Queerantine: a non-binary journey through the pandemic

As we approach two years since the UK’s first lockdown, one writer explores their non-binary identity during the pandemic

Feature by Lynsay Holmes | 28 Feb 2022
  • Non-binary identity in the pandemic

As a baby gay who managed to escape the clutches of my biological family and isolate with my flatmate, the beginning of the pandemic was in some ways a blessing in disguise for me. Being from a family who swears they’re not homophobic, but constantly produces bigotry and microaggressions, I learned to ignore and repress my queerness from a young age. Before the pandemic I had never been to a gay bar, and it took me years to recognise that I was pansexual. 

During the initial lockdown of March 2020, I had for the first time, time and space to look at myself. I was reading about trauma (as queers do) and reflecting upon my conditioning. For a while, I’d had a subconscious hunch that I wasn’t cis-gender, but I had repressed questioning it. However, when the second lockdown came, I started to experience something weird: when people would refer to me as she or her it made me viscerally uncomfortable. This came out of the blue and I had no 'rational' explanation for why it made me feel this way, it just did. 

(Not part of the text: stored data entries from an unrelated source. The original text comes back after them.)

(* ===== verification/Regex.v ===== *)
(** The fragment of Go's regexp package that the sources use: character
    classes, sequence, alternation, bounded and unbounded repetition, greedy or
    lazy, and capturing groups, matched leftmost-first with backtracking, as
    [FindStringSubmatch] does, and [Split].  A match position is the rest of the
    subject. *)
From S2P Require Import Prelude.
From Stdlib Require Import ZArith Lia Ascii.
From stdpp Require Import base gmap strings list.

Create HintDb takes discriminated.

Inductive re :=
  | Chr (p : Ascii.ascii -> bool)
  | Eps
  | Seq (r1 r2 : re)
  | Alt (r1 r2 : re)
  | Rep (r : re) (min max : nat)
  | Plus (r : re)
  | Star (r : re)
  | LazyPlus (r : re)
  | LazyStar (r : re)
  | Grp (n : nat) (r : re).

Abbreviation captures := (gmap nat string).

(** The part of [s] before its suffix [t]. *)
Definition consumed (s t : string) : string := take_str (String.length s - String.length t) s.

Section Matcher.
Context {X : Type}.

Abbreviation cont := (string -> captures -> option X).

(** Greedy repetition of a matcher: [n] more mandatory copies, then up to
    [extra] optional ones. *)
Fixpoint rep_opt (m : string -> captures -> cont -> option X) (extra : nat)
  (s : string) (caps : captures) (k : cont) : option X :=
  match extra with
  | O => k s caps
  | S extra' =>
      match m s caps (fun s' c' =>
              if Nat.ltb (String.length s') (String.length s)
              then rep_opt m extra' s' c' k else None) with
      | Some x => Some x
      | None => k s caps
      end
  end.

(** Lazy repetition: stop as soon as the rest matches. *)
Fixpoint rep_lazy (m : string -> captures -> cont -> option X) (extra : nat)
  (s : string) (caps : captures) (k : cont) : option X :=
  match k s caps with
  | Some x => Some x
  | None =>
      match extra with
      | O => None
      | S extra' =>
          m s caps (fun s' c' =>
            if Nat.ltb (String.length s') (String.length s)
            then rep_lazy m extra' s' c' k else None)
      end
  end.

Fixpoint rep_min (m : string -> captures -> cont -> option X) (n extra : nat)
  (s : string) (caps : captures) (k : cont) : option X :=
  match n with
  | O => rep_opt m extra s caps k
  | S n' => m s caps (fun s' c' => rep_min m n' extra s' c' k)
  end.

Fixpoint re_match (r : re) (s : string) (caps : captures) (k : cont) : option X :=
  match r with
  | Chr p => match s with
             | String c s' => if p c then k s' caps else None
             | EmptyString => None
             end
  | Eps => k s caps
  | Seq r1 r2 => re_match r1 s caps (fun s' c' => re_match r2 s' c' k)
  | Alt r1 r2 => match re_match r1 s caps k with Some x => Some x | None => re_match r2 s caps k end
  | Rep r min max => rep_min (re_match r) min (max - min) s caps k
  | Plus r => rep_min (re_match r) 1 (String.length s) s caps k
  | Star r => rep_min (re_match r) 0 (String.length s) s caps k
  | LazyPlus r => re_match r s caps (fun s' c' => rep_lazy (re_match r) (String.length s') s' c' k)
  | LazyStar r => rep_lazy (re_match r) (String.length s) s caps k
  | Grp n r => re_match r s caps (fun s' c' => k s' (<[n := consumed s s']> c'))
  end.

End Matcher.

(** The leftmost match anywhere in the subject, with its groups. *)
Fixpoint re_find (r : re) (s : string) : option captures :=
  match re_match r s ∅ (fun _ caps => Some caps) with
  | Some caps => Some caps
  | None => match s with EmptyString => None | String _ s' => re_find r s' end
  end.

(** The match of an expression that starts with [^]. *)
Definition re_find_start (r : re) (s : string) : option captures :=
  re_match r s ∅ (fun _ caps => Some caps).

(** The group of a submatch, empty when it took no part in the match. *)
Definition group (n : nat) (caps : captures) : string := default EmptyString (caps !! n).

(** The leftmost match: what is before and what is after it. *)
Fixpoint re_locate (r : re) (s : string) : option (string * string) :=
  match re_match r s ∅ (fun t _ => Some t) with
  | Some t => Some (EmptyString, t)
  | None =>
      match s with
      | EmptyString => None
      | String c s' => match re_locate r s' with Some (pre, t) => Some (String c pre, t) | None => None end
      end
  end.

(** Split at the matches of an expression that does not match the empty string,
    into at most [n] parts if [n] is given. *)
Fixpoint split_fuel (fuel : nat) (r : re) (n : option nat) (s : string) : list string :=
  match fuel, n with
  | S fuel', (None | Some (S (S _))) =>
      match re_locate r s with
      | Some (pre, t) => pre :: split_fuel fuel' r (Nat.pred <$> n) t
      | None => [s]
      end
  | _, _ => [s]
  end.

Definition re_split (r : re) (n : option nat) (s : string) : list string :=
  split_fuel (String.length s) r n s.

(** An expression for a fixed text. *)
Fixpoint lit (s : string) : re :=
  match s with
  | EmptyString => Eps
  | String c s' => Seq (Chr (fun d => bool_decide (d = c))) (lit s')
  end.

(** (?i) for a text: s and k have a third form in Unicode. *)
Definition fold_char (c : Ascii.ascii) : re :=
  let plain := Chr (fun d => bool_decide (ascii_lower d = ascii_lower c)) in
  if decide (ascii_lower c = "s"%char) then Alt plain (lit (String "197" (String "191" EmptyString)))
  else if decide (ascii_lower c = "k"%char) then Alt plain (lit (String "226" (String "132" (String "170" EmptyString))))
  else plain.

Fixpoint fold_lit (s : string) : re :=
  match s with EmptyString => Eps | String c s' => Seq (fold_char c) (fold_lit s') end.

(** The expression of a text in which only the dot is special. *)
Fixpoint dotted_lit (s : string) : re :=
  match s with
  | EmptyString => Eps
  | String c s' => Seq (Chr (fun d => if decide (c = "."%char) then bool_decide (d <> "010"%char) else bool_decide (d = c))) (dotted_lit s')
  end.

(** MatchString *)
Definition MatchString (r : re) (s : string) : bool := match re_find r s with Some _ => true | None => false end.

(** Expressions in a row. *)
Definition seqs (l : list re) : re := foldr Seq Eps l.

(** Character classes. *)
Definition in_class (lo hi c : Ascii.ascii) : bool :=
  Nat.leb (Ascii.nat_of_ascii lo) (Ascii.nat_of_ascii c) &&
  Nat.leb (Ascii.nat_of_ascii c) (Ascii.nat_of_ascii hi).

Definition is_digit : Ascii.ascii -> bool := in_class "0" "9".
Definition is_hex (c : Ascii.ascii) : bool :=
  is_digit c || in_class "A" "F" c || in_class "a" "f" c.
Definition is_char (d c : Ascii.ascii) : bool := bool_decide (c = d).
(** [.] matches any character but a newline. *)
Definition any_char (c : Ascii.ascii) : bool := negb (is_char "010" c).
(** [\s] and [\w]. *)
Definition is_space (c : Ascii.ascii) : bool :=
  is_char "009" c || is_char "010" c || is_char "012" c || is_char "013" c || is_char " " c.
Definition is_word (c : Ascii.ascii) : bool :=
  is_digit c || in_class "A" "Z" c || in_class "a" "z" c || is_char "_" c.
Definition spaces : re := Star (Chr is_space).
Definition opt (r : re) : re := Rep r 0 1.
Definition digits_re : re := Plus (Chr is_digit).

(** ** Laws *)

Fixpoint all_chars (p : Ascii.ascii -> bool) (s : string) : bool :=
  match s with EmptyString => true | String c s' => p c && all_chars p s' end.

Definition no_head (p : Ascii.ascii -> bool) (s : string) : Prop :=
  match s with EmptyString => True | String c _ => p c = false end.

(** Greedy repetition of a class takes the longest run when the rest matches. *)
Lemma rep_opt_run {X} (p : Ascii.ascii -> bool) extra d rest caps (k : string -> captures -> option X) x :
  all_chars p d = true -> no_head p rest -> (String.length d <= extra)%nat ->
  k rest caps = Some x ->
  rep_opt (re_match (Chr p)) extra (d +:+ rest) caps k = Some x.
Proof.
  intros Hd Hr. revert extra. induction d as [|c d IH]; intros extra Hl Hk.
  - change (EmptyString +:+ rest)%string with rest. destruct extra as [|extra]; [done|]. cbn.
    destruct rest as [|c rest]; [done|]. cbn in Hr. by rewrite Hr.
  - change (String c d +:+ rest)%string with (String c (d +:+ rest)) in *.
    cbn in Hd. apply andb_true_iff in Hd as [Hc Hd]. destruct extra as [|extra]; [simpl in Hl; lia|].
    cbn [rep_opt re_match]. rewrite Hc. cbn [String.length].
    rewrite (proj2 (Nat.ltb_lt (String.length (d +:+ rest)) (S (String.length (d +:+ rest))))) by lia.
    rewrite IH; [done|done|simpl in Hl; lia|done].
Qed.

Lemma consumed_app d rest : consumed (d +:+ rest) rest = d.
Proof.
  unfold consumed. rewrite str_length_app, Nat.add_sub.
  induction d as [|c d IH]; [by destruct rest|].
  change (String c d +:+ rest)%string with (String c (d +:+ rest)). cbn. by rewrite IH.
Qed.

(** An expression takes [s] off a subject with the rest [rest], whatever follows. *)
Definition takes (r : re) (s rest : string) (c c' : captures) : Prop :=
  forall (X : Type) (k : string -> captures -> option X) x,
    k rest c' = Some x -> re_match r (s +:+ rest) c k = Some x.

(** An expression does not match at the start of a subject. *)
Definition fails (r : re) (s : string) : Prop :=
  forall (X : Type) (k : string -> captures -> option X) c, re_match r s c k = None.

Lemma takes_nil rest c : takes Eps EmptyString rest c c.
Proof. by intros X k x. Qed.

Lemma takes_seq r1 r2 s1 s2 rest c c1 c2 :
  takes r1 s1 (s2 +:+ rest) c c1 -> takes r2 s2 rest c1 c2 -> takes (Seq r1 r2) (s1 +:+ s2) rest c c2.
Proof. intros H1 H2 X k x Hk. rewrite str_app_assoc. cbn [re_match]. apply H1, H2, Hk. Qed.

Lemma takes_grp n r s rest c c' : takes r s rest c c' -> takes (Grp n r) s rest c (<[n := s]> c').
Proof. intros H X k x Hk. cbn [re_match]. apply H. by rewrite consumed_app. Qed.

Lemma takes_lit s rest c : takes (lit s) s rest c c.
Proof.
  induction s as [|d s IH]; [apply takes_nil|]. intros X k x Hk. cbn [lit re_match].
  change (String d s +:+ rest) with (String d (s +:+ rest)). cbn [re_match]. rewrite bool_decide_eq_true_2 by done.
  by apply IH.
Qed.

Lemma takes_chr (p : Ascii.ascii -> bool) d rest c : p d = true -> takes (Chr p) (String d EmptyString) rest c c.
Proof. intros Hp X k x Hk. change (String d EmptyString +:+ rest) with (String d rest). cbn [re_match]. by rewrite Hp. Qed.

Lemma takes_plus p d rest c : d <> EmptyString -> all_chars p d = true -> no_head p rest -> takes (Plus (Chr p)) d rest c c.
Proof.
  intros Hne Hd Hr X k x Hk. destruct d as [|e d]; [done|]. cbn in Hd. apply andb_true_iff in Hd as [He Hd].
  change (String e d +:+ rest) with (String e (d +:+ rest)). cbn [re_match rep_min]. rewrite He.
  apply rep_opt_run; [done|done| |done]. cbn [String.length]. rewrite str_length_app. lia.
Qed.

(** Exactly [n] characters of a class. *)
Lemma takes_exactly p n d rest c : String.length d = n -> all_chars p d = true -> takes (Rep (Chr p) n n) d rest c c.
Proof.
  intros Hn Hd X k x Hk. cbn [re_match]. rewrite Nat.sub_diag. revert n Hn.
  induction d as [|e d IH]; intros n <-; [done|]. cbn in Hd. apply andb_true_iff in Hd as [He Hd].
  change (String e d +:+ rest) with (String e (d +:+ rest)). cbn [String.length rep_min re_match]. rewrite He. by apply IH.
Qed.

Lemma takes_alt_l r1 r2 s rest c c' : takes r1 s rest c c' -> takes (Alt r1 r2) s rest c c'.
Proof. intros H X k x Hk. cbn [re_match]. by rewrite (H X k x). Qed.

Lemma takes_alt_r r1 r2 s rest c c' : fails r1 (s +:+ rest) -> takes r2 s rest c c' -> takes (Alt r1 r2) s rest c c'.
Proof. intros Hf H X k x Hk. cbn [re_match]. rewrite Hf. by apply H. Qed.

Lemma fails_lit p s : HasPrefix s p = false -> fails (lit p) s.
Proof.
  revert s. induction p as [|d p IH]; intros s H X k c; [by destruct s|].
  destruct s as [|e s]; [done|]. cbn [lit re_match HasPrefix] in *. destruct (decide (e = d)) as [->|Hne]; [|by rewrite bool_decide_eq_false_2].
  rewrite bool_decide_eq_true_2 in * by done. by apply IH.
Qed.

Lemma fails_seq r1 r2 s : fails r1 s -> fails (Seq r1 r2) s.
Proof. intros H X k c. cbn [re_match]. apply H. Qed.

Lemma fails_grp n r s : fails r s -> fails (Grp n r) s.
Proof. intros H X k c. cbn [re_match]. apply H. Qed.

Lemma fails_alt r1 r2 s : fails r1 s -> fails r2 s -> fails (Alt r1 r2) s.
Proof. intros H1 H2 X k c. cbn [re_match]. by rewrite H1. Qed.

(** The expression fails at every start inside [pre]. *)
Fixpoint quiet (bad : string -> bool) (pre s : string) : bool :=
  match pre with
  | EmptyString => true
  | String c pre' => negb (bad (pre +:+ s)) && quiet bad pre' s
  end.

Lemma re_find_skip r bad pre s c' : (forall t, bad t = false -> fails r t) -> quiet bad pre s = true ->
  re_find r s = Some c' -> re_find r (pre +:+ s) = Some c'.
Proof.
  intros Hbad. induction pre as [|d pre IH]; intros Hq Hf; [done|]. cbn [quiet] in Hq.
  apply andb_true_iff in Hq as [Hd%negb_true_iff Hq].
  change (String d pre +:+ s) with (String d (pre +:+ s)) in *. cbn [re_find]. rewrite (Hbad _ Hd). by apply IH.
Qed.

Lemma re_find_none_skip r bad pre s : (forall t, bad t = false -> fails r t) -> quiet bad pre s = true ->
  re_find r s = None -> re_find r (pre +:+ s) = None.
Proof.
  intros Hbad. induction pre as [|d pre IH]; intros Hq Hf; [done|]. cbn [quiet] in Hq.
  apply andb_true_iff in Hq as [Hd%negb_true_iff Hq].
  change (String d pre +:+ s) with (String d (pre +:+ s)) in *. cbn [re_find]. rewrite (Hbad _ Hd). by apply IH.
Qed.

Lemma re_find_takes r s rest c' : takes r s rest ∅ c' -> re_find r (s +:+ rest) = Some c'.
Proof.
  intros H. assert (E := H captures (fun _ caps => Some caps) c' eq_refl).
  destruct (s +:+ rest); cbn [re_find]; by rewrite E.
Qed.

(** What matches inside a text matches the text. *)
Lemma MatchString_inside r pre s : MatchString r s = true -> MatchString r (pre +:+ s) = true.
Proof.
  unfold MatchString. intros H. induction pre as [|c pre IH]; [done|].
  change (String c pre +:+ s) with (String c (pre +:+ s)). cbn [re_find]. by destruct (re_match r _ ∅ _).
Qed.

Lemma MatchString_takes r s rest c : takes r s rest ∅ c -> MatchString r (s +:+ rest) = true.
Proof. intros H. unfold MatchString. by rewrite (re_find_takes r s rest c). Qed.

Lemma takes_dotted_lit s rest c : all_chars any_char s = true -> takes (dotted_lit s) s rest c c.
Proof.
  induction s as [|d s IH]; [intros; apply takes_nil|]. cbn [all_chars]. intros [Hd Hs]%andb_true_iff X k x Hk.
  cbn [dotted_lit re_match]. change (String d s +:+ rest) with (String d (s +:+ rest)). cbn [re_match].
  assert (E : (if decide (d = "."%char) then bool_decide (d <> "010"%char) else bool_decide (d = d)) = true).
  { unfold any_char, is_char in Hd. apply negb_true_iff, bool_decide_eq_false in Hd. case_decide; by apply bool_decide_eq_true_2. }
  rewrite E. by apply (IH Hs).
Qed.

#[export] Hint Resolve takes_nil takes_lit takes_grp takes_seq : takes.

When I would see she/her pronouns written in chats to refer to me, it felt like the words she/her would grow bigger and consume all other text around. I realized that this issue is probably something cis people don’t experience, so I trialled using they/them pronouns with my closest friends. At first, I didn’t feel comfortable with any pronoun and asked my friends to just refer to me using my name, but as society requires a pronoun for us, I decided to use they/them. To me, ‘they’ is the closest word in the English language that can signify how I feel about my gender.

I’ve realised that gender is fluid and the reason we fear it changing is because we live in a binary society that conditions us to be one stable thing. Once discovering I was non-binary, I was resolute that I was agender, meaning I felt I had no gender at all, but when I started to feel masculine, this scared me. I thought I had 'figured out' who I was and now it was changing again. For me to appreciate and not fear my fluidity is an ongoing challenge. 

I’ve also realised that the reason I was able to achieve my gender revelations in the first place was because of the pandemic. Lockdown literally stripped me of the feminine norms I was pressured to abide by as an AFAB (assigned female at birth) person. I stopped wearing bras, makeup, and skirts. As the gender binary is embedded in our social interactions, less social interaction meant less pressure to conform. The traditional idea of queer visibility was turned on its head for me: I became more visible to myself by becoming less visible to others. 

For me, the easing of lockdown came with pros and cons. As I bumped into more and more people, I’d get misgendered as they didn’t know I had changed my pronouns. This made me uncomfortable, but I was also uncomfortable ‘revealing’ that I was now a ‘they/them’. Eventually I’d had enough of being misgendered and announced my pronoun change to the world via Instagram story. However, the misgendering didn’t stop. I’ve realised that I need to be, what I call, ‘actively queer’. As the dominant ideology is to assume that people are heterosexual and cis-gender, I need to actively assert that I am non-binary. This is exhausting. I don’t want to compromise myself and let people misgendering me slide, but I just don’t have the energy. And often the conversation doesn’t end with me sharing my pronouns; it evolves into me justifying my existence by recounting the entire history of non-binary people. 

Coming out of lockdown allowed me to seek out queer people and spaces; in particular, Glasgow’s newest gay bar Bonjour and legendary club night Shoot Your Shot. These spaces are more than just places to hook up. They are homes we built for ourselves so that queer people can connect, receive identity affirmation, and feel safe in numbers. Constantly closing and reopening these spaces can put into flux peoples’ whole life trajectories.

It is safe to say my queerness has been inextricably tied to the pandemic. The past two years have given me the confidence to dive headfirst into who I truly am and the community I was always meant to be a part of, while also teaching me never to take them for granted. They can be here today and gone tomorrow. Reintegrating into society as a now non-binary person, I am holding my head up high and resisting the cis-het agenda the world is constantly trying to press.